Kommentar zum Kapitel 8, Verse 1-4
Vers 1
Arjuna fragt:
Arjuna uvāca
Kiṁ tad brahma kim adhyātmaṁ kiṁ karma puruṣottama
adhibhūtaṁ ca kiṁ proktam adhidaivaṁ kim ucyate
Was ist dieses Brahman? Was ist Adhyatma? Was ist Karma, Oh höchstes Wesen? Wovon wird gesagt, es sei Adhibhuta? Und was gilt als Adhidaiva?
Das sind Fragen, die Arjuna stellt in Bezug auf den letzten Vers im siebten Kapitel, als Krishna eben gesprochen hat, dass man Gott verehren soll mit Adhibhuta, Adhidaiva und Adhiyajna. Er hat auch davon gesprochen, dass es Karma gibt und davon, dass es darum geht, Brahman zu erfahren. Und Arjuna will jetzt wissen: Was ist das denn?
Vers 2
Adhiyajñaḥ kathaṁ ko 'tra dehe 'smin madhusūdana
prayāṇa-kāle ca kathaṁ jñeyo 'si niyatātmabhiḥ
Wer und wie ist Adhiyajna hier in diesem Körper, Oh Krishna? Und wie erkennt Dich der Selbstbeherrschte in der Stunde seines Todes?
Darum geht es also im achten Kapitel.
Vers 3
Śrī bhagavān uvāca
Akṣaraṁ brahma paramaṁ svabhāvo 'dhyātmam ucyate
bhūta-bhāvodbhava-karo visargaḥ karma-saṁjñitaḥ
Brahman ist das Unvergängliche, das Höchste. Sein eigentliches Wesen heißt Adhyatma (Wissen um sich selbst). Die Gabe, welche die Bhutas (Wesen/Geschöpfe) entstehen und sichtbar werden lässt und sie auch erhält, heißt Karma (Handlung).

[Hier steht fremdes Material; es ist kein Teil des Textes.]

(* ===== verification/StorageVecs.v ===== *)
(** * Vectors in storage refine lists

    A vector of a static type represents a list ([vec_rep]): the length is in its slot and
    element [i] is stored at the place [compute_handler] gives.  The handler's operations and the
    bulk [load], [store] and [delete] of the trait are those of lists on it. *)
From Stdlib Require Import ZArith Lia.
From stdpp Require Import base tactics option list list_numbers fin_maps gmap.
From S2P Require Import Prelude Base StorageWords StorageTypes StorageLayout StorageLaws StorageBytes StorageStructs.
Open Scope Z_scope.

(** ** Places of elements *)
Section places.
Context {A : Type} `{LawfulStorable A}.

Lemma small_bytes : BYTES A ≤ 16 → IS_PACKABLE A = true ∧ LAYOUT A = Bytes (BYTES A) ∧ 1 ≤ BYTES A ∧ 2 ≤ 32 / BYTES A ∧ 32 / BYTES A * BYTES A ≤ 32.
Proof.
  intros Hb. pose proof law_layout as Hl. unfold BYTES, IS_PACKABLE in *.
  destruct (LAYOUT A) as [n|n]; cbn [bytes layout_ok is_packable] in *; [|lia].
  assert (2 ≤ 32 / n) by (apply Z.div_le_lower_bound; lia).
  pose proof (Z.mul_div_le 32 n). split; [apply Z.ltb_lt; lia|]. split; [done|]. lia.
Qed.

Lemma slots_pos : 1 ≤ SLOTS A < 2 ^ 64.
Proof. pose proof law_layout as Hl. unfold SLOTS. destruct (LAYOUT A); cbn in *; lia. Qed.

Lemma max_index_bound i : 0 ≤ i < max_index (A := A) → (i + 1) * (if BYTES A <=? 16 then 1 else SLOTS A) ≤ U32_MAX.
Proof.
  unfold max_index. pose proof slots_pos. destruct (Z.leb_spec (BYTES A) 16) as [Hb|Hb].
  - destruct (small_bytes Hb) as (_ & _ & ? & _). intros Hi.
    assert (U32_MAX / BYTES A ≤ U32_MAX) by (apply Z.div_le_upper_bound; unfold U32_MAX; nia). lia.
  - intros Hi. pose proof (Z.mul_div_le U32_MAX (SLOTS A)). nia.
Qed.

Context (data_start : Z).

Definition elem_slot (i : Z) : Z := (compute_handler (A := A) data_start i).1.
Definition elem_ctx (i : Z) : LayoutCtx := (compute_handler (A := A) data_start i).2.

(** The slots of an element, counted from the start of the data. *)
Definition elem_index (i : Z) : Z := if BYTES A <=? 16 then calc_element_slot i (BYTES A) else i * SLOTS A.

Lemma elem_slot_eq i : elem_slot i = word_add data_start (elem_index i).
Proof. unfold elem_slot, compute_handler, elem_index. by destruct (BYTES A <=? 16). Qed.

Lemma elem_slot_range i : 0 ≤ elem_slot i < 2 ^ 256.
Proof. rewrite elem_slot_eq. apply word_add_range. Qed.

Lemma elem_offset i : BYTES A ≤ 16 → 0 ≤ i →
  elem_ctx i = packed (calc_element_offset i (BYTES A)) ∧ calc_element_offset i (BYTES A) ≠ FULL ∧
  0 ≤ calc_element_offset i (BYTES A) ∧ calc_element_offset i (BYTES A) + BYTES A ≤ 32.
Proof.
  intros Hb Hi. destruct (small_bytes Hb) as (_ & _ & ? & ? & ?).
  unfold elem_ctx, compute_handler. rewrite (proj2 (Z.leb_le _ _) Hb). split; [done|].
  unfold calc_element_offset, FULL, U64_MAX. pose proof (Z.mod_pos_bound i (32 / BYTES A)). nia.
Qed.

Lemma elem_ctx_ok i : 0 ≤ i → ctx_ok A (elem_ctx i).
Proof.
  intros Hi. destruct (Z.leb_spec (BYTES A) 16) as [Hb|Hb].
  - destruct (elem_offset i Hb Hi) as (-> & Ho & ? & ?). unfold ctx_ok. rewrite packed_offset_packed by done.
    split; [by apply small_bytes|done].
  - unfold elem_ctx, compute_handler. by rewrite (proj2 (Z.leb_gt _ _) Hb).
Qed.

Hypothesis Hstatic : IS_DYNAMIC A = false.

Krishna antwortet also sehr kurz. Überhaupt sind die philosophischen Aspekte in der Bhagavad Gita immer kurz angedeutet. Man könnte sagen, dass Krishna weiß, dass das die Jnana-Yogalehrer dann umfangreich erläutern können. Und mancher der Jnana-Yogalehrer, der Acharya, der Vedanta Acharya, gibt dazu seitenlange Kommentare.
Krishna deutet das zuerst einmal an und danach fährt er fort mit dem, was er für besonders wichtig hält, die Praxis und die spirituelle Lebenseinstellung.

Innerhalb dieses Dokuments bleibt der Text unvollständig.